About this task — Where a line below includes the word "region", copy that line.

** Opening Data shown block **

(** * Phoenix ZPA: a memory-mapped store of fixed 64-byte records

    A shallow embedding of [scripts/phoenix_zpa_engine.py]: the ctypes
    structure [FC496Struct] laid over an [mmap] region, the admission
    filter [_calculate_h_score], the constructor and the two operations
    [write_atom] and [read_atom] of the class [PhoenixZPA], and the write
    loop of [run_benchmark].

    Modelling choices, all read off the source:
    - the mapped region is a [list byte] of fixed length, updated in place;
    - Python [float] is IEEE 754 binary64, here [spec_float] at precision
      53 and maximal exponent 1024, with the operations of [SpecFloat];
    - ctypes integer fields wrap modulo their width and are laid out in
      the byte order of the platform, taken to be little-endian;
    - exceptions are values of [exn]; an operation returns an [outcome]
      together with the region as it stands when the operation ends;
    - [time.time()] is an input: [write_atom] receives the value of
      [int(time.time() * 1000)] as its argument [now]. *)

From Stdlib Require Import Strings.Byte Strings.String.
From Stdlib Require Import ZArith List Bool Lia Permutation.
From Stdlib Require Import Floats.SpecFloat.
Import ListNotations.

Local Open Scope Z_scope.

(** ** Exceptions *)

Inductive exn : Set := IndexError | ValueError | OSError | OverflowError.
(* ===== verification/_CoqProject ===== *)
-Q . S2P
Prelude.v
Prog.v
Timeline.v
CStr.v
KvIoctl.v
KMem.v
KvHash.v
KLogic.v
KSound.v
KTyping.v
KvHashSpec.v
KvTable.v
KvStore.v
KvSleep.v
KvLifecycle.v
KvTrace.v
Kvlkm.v
KvlkmSpec.v
KvDevice.v
KvModule.v
KvInterface.v
Auth.v
Daemon.v
DaemonSem.v
DaemonSpec.v
Connection.v
Server.v
Session.v
Access.v
System.v
Threads.v
SystemSpec.v
Dialogue.v
Isolation.v
SavedFile.v
Spawning.v
DaemonSystem.v
Moments.v
Descriptors.v
Instances.v
Userland.v
Client.v
Benchmark.v
UserSpec.v
BenchSpec.v
ClientSpec.v
BenchKeys.v
HotKey.v
HotClients.v
HotRounds.v
Network.v
Composed.v
Together.v
HotMoments.v
Executions.v
EndToEnd.v
KvProps.v
HashProps.v
DaemonProps.v
UserProps.v
Worlds.v
HotWorld.v
SystemProps.v
WholeProps.v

** Closing Data shown block **

Task output —
    structure [FC496Struct] laid over an [mmap] region, the admission
    - the mapped region is a [list byte] of fixed length, updated in place;
      together with the region as it stands when the operation ends;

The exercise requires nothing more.